_WHAT YOU WILL DO:_ Give back exactly the lines of the data below, starting with the line that has "interfaces: records of" and going on through the line that has "and the handlers".

_EXTRACTED INFORMATION:_
[Start of section]

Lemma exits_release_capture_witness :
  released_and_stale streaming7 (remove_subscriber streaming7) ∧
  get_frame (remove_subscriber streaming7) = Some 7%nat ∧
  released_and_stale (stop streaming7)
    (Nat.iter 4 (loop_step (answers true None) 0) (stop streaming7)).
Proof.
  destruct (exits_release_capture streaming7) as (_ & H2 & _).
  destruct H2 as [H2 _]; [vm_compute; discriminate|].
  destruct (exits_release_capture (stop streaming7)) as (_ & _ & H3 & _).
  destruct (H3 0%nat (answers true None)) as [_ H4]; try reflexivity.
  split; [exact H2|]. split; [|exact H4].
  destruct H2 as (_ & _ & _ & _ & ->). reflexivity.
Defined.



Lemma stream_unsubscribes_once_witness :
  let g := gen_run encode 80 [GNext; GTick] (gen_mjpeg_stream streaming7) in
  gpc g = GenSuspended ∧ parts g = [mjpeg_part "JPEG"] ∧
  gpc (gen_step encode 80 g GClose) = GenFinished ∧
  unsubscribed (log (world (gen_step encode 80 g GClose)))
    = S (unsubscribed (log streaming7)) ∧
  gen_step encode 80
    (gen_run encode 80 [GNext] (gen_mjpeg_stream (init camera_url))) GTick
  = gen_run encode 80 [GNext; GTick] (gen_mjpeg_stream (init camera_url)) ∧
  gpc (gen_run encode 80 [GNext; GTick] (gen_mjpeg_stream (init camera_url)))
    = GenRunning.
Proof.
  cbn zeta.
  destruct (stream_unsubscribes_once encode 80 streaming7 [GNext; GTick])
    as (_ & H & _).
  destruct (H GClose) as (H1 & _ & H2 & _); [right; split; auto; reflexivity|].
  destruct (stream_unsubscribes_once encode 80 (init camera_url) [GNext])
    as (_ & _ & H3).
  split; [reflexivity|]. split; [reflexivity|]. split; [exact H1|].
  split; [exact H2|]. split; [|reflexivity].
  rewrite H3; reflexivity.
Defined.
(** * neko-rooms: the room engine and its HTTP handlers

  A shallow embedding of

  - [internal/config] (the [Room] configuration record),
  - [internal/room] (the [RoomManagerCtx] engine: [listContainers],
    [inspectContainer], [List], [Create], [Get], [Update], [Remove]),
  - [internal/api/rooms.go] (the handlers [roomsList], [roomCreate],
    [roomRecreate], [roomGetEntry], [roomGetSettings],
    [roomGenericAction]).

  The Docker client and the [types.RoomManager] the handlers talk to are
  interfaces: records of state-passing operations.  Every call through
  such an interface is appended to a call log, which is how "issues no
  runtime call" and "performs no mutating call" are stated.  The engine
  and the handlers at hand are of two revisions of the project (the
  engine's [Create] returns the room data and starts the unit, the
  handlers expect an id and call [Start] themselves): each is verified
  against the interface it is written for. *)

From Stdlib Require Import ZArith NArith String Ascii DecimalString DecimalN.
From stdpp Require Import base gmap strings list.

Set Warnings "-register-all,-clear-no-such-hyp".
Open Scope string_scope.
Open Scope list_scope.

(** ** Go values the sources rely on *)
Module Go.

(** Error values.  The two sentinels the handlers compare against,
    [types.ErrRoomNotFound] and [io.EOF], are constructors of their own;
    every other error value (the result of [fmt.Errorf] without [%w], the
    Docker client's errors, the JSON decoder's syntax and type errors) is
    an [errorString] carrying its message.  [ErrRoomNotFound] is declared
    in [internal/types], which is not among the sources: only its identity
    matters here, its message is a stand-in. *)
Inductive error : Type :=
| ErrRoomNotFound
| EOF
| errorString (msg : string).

[End of section]
[Start of section]

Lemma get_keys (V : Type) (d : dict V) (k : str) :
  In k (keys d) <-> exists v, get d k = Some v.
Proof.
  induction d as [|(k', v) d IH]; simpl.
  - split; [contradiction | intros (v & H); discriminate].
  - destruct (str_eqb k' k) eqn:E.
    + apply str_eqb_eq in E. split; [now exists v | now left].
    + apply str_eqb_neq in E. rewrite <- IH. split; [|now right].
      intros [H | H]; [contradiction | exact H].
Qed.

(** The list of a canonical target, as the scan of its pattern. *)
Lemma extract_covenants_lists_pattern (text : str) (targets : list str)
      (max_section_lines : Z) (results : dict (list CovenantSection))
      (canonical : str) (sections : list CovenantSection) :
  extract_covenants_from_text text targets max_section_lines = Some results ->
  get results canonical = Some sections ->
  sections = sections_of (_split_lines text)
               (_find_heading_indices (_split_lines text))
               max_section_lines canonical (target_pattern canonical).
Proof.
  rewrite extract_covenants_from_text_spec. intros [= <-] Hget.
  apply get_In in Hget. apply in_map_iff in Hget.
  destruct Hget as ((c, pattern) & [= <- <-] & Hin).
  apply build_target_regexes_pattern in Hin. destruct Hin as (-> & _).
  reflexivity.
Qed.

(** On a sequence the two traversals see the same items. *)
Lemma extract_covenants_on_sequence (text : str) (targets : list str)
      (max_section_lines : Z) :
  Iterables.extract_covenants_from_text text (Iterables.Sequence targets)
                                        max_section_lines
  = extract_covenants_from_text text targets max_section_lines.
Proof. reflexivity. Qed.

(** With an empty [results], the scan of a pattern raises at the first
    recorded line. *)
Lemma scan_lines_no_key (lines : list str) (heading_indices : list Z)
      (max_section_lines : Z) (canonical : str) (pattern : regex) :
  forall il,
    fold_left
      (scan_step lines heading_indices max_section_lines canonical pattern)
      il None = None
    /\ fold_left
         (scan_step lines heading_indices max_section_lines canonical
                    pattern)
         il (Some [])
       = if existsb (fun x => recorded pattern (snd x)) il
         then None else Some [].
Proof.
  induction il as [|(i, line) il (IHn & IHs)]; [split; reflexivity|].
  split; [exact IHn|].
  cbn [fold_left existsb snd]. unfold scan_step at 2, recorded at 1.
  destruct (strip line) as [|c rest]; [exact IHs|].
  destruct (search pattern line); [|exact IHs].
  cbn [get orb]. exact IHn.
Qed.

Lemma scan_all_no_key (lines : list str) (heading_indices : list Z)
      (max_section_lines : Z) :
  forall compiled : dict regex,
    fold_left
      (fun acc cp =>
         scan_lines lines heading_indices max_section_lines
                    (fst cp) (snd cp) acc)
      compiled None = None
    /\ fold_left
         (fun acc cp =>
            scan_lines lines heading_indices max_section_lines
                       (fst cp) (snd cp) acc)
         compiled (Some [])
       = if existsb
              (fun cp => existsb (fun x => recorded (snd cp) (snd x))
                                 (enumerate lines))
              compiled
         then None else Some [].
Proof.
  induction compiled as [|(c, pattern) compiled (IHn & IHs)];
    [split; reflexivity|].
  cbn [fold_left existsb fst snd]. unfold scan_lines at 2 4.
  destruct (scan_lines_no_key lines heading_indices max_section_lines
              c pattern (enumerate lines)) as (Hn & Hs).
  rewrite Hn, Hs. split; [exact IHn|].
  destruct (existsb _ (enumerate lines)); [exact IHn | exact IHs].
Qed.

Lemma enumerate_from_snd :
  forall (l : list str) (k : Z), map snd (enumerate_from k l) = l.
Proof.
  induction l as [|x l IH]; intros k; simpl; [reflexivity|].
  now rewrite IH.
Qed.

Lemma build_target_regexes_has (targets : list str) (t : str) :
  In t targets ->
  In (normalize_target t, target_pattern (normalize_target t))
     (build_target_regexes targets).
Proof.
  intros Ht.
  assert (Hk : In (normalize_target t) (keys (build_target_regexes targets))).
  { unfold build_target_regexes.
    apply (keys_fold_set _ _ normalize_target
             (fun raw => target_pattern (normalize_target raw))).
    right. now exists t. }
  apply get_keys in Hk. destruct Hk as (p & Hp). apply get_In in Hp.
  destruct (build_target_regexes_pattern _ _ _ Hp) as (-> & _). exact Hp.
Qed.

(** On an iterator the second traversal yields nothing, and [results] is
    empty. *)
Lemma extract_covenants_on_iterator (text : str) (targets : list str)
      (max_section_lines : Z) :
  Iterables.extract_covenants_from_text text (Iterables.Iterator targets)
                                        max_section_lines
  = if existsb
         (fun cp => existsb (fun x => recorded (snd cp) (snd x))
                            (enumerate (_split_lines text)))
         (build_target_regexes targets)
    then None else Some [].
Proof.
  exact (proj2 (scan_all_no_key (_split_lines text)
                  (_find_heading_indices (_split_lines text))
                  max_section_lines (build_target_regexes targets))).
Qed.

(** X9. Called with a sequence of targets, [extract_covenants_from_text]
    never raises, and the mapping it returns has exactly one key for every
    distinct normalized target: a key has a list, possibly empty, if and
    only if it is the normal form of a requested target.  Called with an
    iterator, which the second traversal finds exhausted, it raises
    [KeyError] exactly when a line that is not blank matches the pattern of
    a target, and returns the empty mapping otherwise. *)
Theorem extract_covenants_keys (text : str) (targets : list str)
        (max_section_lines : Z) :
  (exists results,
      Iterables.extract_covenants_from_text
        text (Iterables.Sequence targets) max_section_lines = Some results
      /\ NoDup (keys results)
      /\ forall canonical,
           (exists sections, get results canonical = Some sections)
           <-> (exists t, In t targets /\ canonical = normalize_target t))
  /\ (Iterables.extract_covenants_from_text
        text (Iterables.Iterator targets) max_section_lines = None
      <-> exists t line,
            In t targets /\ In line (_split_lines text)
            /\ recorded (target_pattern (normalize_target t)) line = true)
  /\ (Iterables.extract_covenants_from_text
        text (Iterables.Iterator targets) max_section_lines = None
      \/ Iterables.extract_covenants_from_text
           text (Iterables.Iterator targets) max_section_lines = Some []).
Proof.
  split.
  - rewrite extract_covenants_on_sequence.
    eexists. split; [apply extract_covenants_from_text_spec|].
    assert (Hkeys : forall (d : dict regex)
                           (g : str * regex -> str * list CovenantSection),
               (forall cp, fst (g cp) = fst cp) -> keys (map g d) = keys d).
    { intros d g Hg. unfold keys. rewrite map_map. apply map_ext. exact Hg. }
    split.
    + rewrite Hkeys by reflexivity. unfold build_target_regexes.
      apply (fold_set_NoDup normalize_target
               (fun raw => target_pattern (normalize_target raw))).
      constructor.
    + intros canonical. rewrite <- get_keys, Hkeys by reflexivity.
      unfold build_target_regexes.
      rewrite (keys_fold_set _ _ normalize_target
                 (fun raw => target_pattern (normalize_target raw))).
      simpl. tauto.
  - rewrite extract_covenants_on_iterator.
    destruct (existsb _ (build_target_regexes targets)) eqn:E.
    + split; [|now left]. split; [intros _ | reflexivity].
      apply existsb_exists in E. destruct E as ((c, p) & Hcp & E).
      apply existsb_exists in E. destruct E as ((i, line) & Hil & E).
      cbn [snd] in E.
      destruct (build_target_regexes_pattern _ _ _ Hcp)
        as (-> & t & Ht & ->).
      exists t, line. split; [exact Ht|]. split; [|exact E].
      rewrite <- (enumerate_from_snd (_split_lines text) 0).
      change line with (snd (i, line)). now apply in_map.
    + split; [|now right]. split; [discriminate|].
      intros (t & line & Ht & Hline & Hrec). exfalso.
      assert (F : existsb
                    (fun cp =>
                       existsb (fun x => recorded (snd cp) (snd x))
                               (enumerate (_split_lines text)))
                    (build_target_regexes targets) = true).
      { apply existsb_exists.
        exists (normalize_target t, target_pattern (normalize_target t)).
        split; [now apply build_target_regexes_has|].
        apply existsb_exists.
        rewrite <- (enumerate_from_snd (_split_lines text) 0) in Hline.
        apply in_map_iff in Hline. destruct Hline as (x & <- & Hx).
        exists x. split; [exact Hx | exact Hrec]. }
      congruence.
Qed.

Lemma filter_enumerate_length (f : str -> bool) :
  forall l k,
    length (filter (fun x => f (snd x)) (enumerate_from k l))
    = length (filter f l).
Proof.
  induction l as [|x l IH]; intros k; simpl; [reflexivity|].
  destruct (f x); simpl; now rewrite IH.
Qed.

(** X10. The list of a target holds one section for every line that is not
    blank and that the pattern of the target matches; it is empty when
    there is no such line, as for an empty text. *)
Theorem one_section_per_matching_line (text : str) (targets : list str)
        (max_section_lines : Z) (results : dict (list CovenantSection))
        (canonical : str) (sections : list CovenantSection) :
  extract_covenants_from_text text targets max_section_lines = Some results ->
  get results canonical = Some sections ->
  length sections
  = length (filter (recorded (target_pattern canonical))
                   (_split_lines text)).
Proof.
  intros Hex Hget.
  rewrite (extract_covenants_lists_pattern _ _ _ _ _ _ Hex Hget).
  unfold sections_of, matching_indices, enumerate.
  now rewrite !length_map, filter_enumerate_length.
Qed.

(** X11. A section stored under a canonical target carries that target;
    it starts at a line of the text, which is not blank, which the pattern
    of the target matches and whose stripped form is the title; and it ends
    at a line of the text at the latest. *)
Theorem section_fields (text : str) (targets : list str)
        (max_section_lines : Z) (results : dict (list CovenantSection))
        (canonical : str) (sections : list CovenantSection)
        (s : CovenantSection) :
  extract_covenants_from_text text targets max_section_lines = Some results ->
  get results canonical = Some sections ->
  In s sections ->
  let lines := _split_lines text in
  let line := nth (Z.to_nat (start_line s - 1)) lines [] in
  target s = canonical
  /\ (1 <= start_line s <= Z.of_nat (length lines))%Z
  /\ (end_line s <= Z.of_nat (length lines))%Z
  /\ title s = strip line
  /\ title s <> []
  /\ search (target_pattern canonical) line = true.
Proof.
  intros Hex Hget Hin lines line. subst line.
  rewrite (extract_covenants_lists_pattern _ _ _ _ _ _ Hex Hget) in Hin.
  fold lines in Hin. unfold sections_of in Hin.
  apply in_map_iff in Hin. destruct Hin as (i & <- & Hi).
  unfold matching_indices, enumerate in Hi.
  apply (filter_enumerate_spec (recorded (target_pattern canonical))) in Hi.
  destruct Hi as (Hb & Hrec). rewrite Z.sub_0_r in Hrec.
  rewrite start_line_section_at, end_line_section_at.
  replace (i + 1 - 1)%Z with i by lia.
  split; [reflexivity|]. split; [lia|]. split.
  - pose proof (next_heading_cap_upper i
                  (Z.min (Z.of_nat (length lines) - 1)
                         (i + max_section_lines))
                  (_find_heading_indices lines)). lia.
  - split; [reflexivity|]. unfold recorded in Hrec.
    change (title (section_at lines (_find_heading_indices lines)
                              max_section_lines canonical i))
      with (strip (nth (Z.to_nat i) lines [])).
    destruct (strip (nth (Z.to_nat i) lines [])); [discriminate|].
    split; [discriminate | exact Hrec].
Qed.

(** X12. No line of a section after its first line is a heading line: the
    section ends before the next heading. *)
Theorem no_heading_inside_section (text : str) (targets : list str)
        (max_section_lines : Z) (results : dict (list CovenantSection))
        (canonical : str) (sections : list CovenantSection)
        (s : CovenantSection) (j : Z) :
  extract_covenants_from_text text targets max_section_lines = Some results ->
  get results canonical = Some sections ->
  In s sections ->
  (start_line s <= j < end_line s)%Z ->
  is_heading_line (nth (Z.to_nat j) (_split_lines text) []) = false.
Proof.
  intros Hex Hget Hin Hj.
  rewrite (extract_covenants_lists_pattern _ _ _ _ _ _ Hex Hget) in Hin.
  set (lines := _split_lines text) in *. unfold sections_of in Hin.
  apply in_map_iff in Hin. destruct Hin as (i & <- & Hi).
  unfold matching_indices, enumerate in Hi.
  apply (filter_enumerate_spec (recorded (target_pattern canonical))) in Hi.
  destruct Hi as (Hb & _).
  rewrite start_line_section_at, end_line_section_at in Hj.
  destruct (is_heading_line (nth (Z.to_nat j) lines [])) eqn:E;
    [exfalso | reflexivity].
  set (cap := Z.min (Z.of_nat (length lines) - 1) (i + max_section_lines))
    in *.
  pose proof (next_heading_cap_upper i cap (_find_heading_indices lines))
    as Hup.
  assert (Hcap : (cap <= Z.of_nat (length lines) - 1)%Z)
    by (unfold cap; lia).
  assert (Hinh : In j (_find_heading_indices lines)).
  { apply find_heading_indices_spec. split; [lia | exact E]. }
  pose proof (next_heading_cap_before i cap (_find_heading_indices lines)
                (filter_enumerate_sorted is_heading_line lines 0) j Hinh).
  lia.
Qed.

[End of section]

_TASK SOLUTION:_
  interfaces: records of state-passing operations.  Every call through
  such an interface is appended to a call log, which is how "issues no
  runtime call" and "performs no mutating call" are stated.  The engine
  and the handlers at hand are of two revisions of the project (the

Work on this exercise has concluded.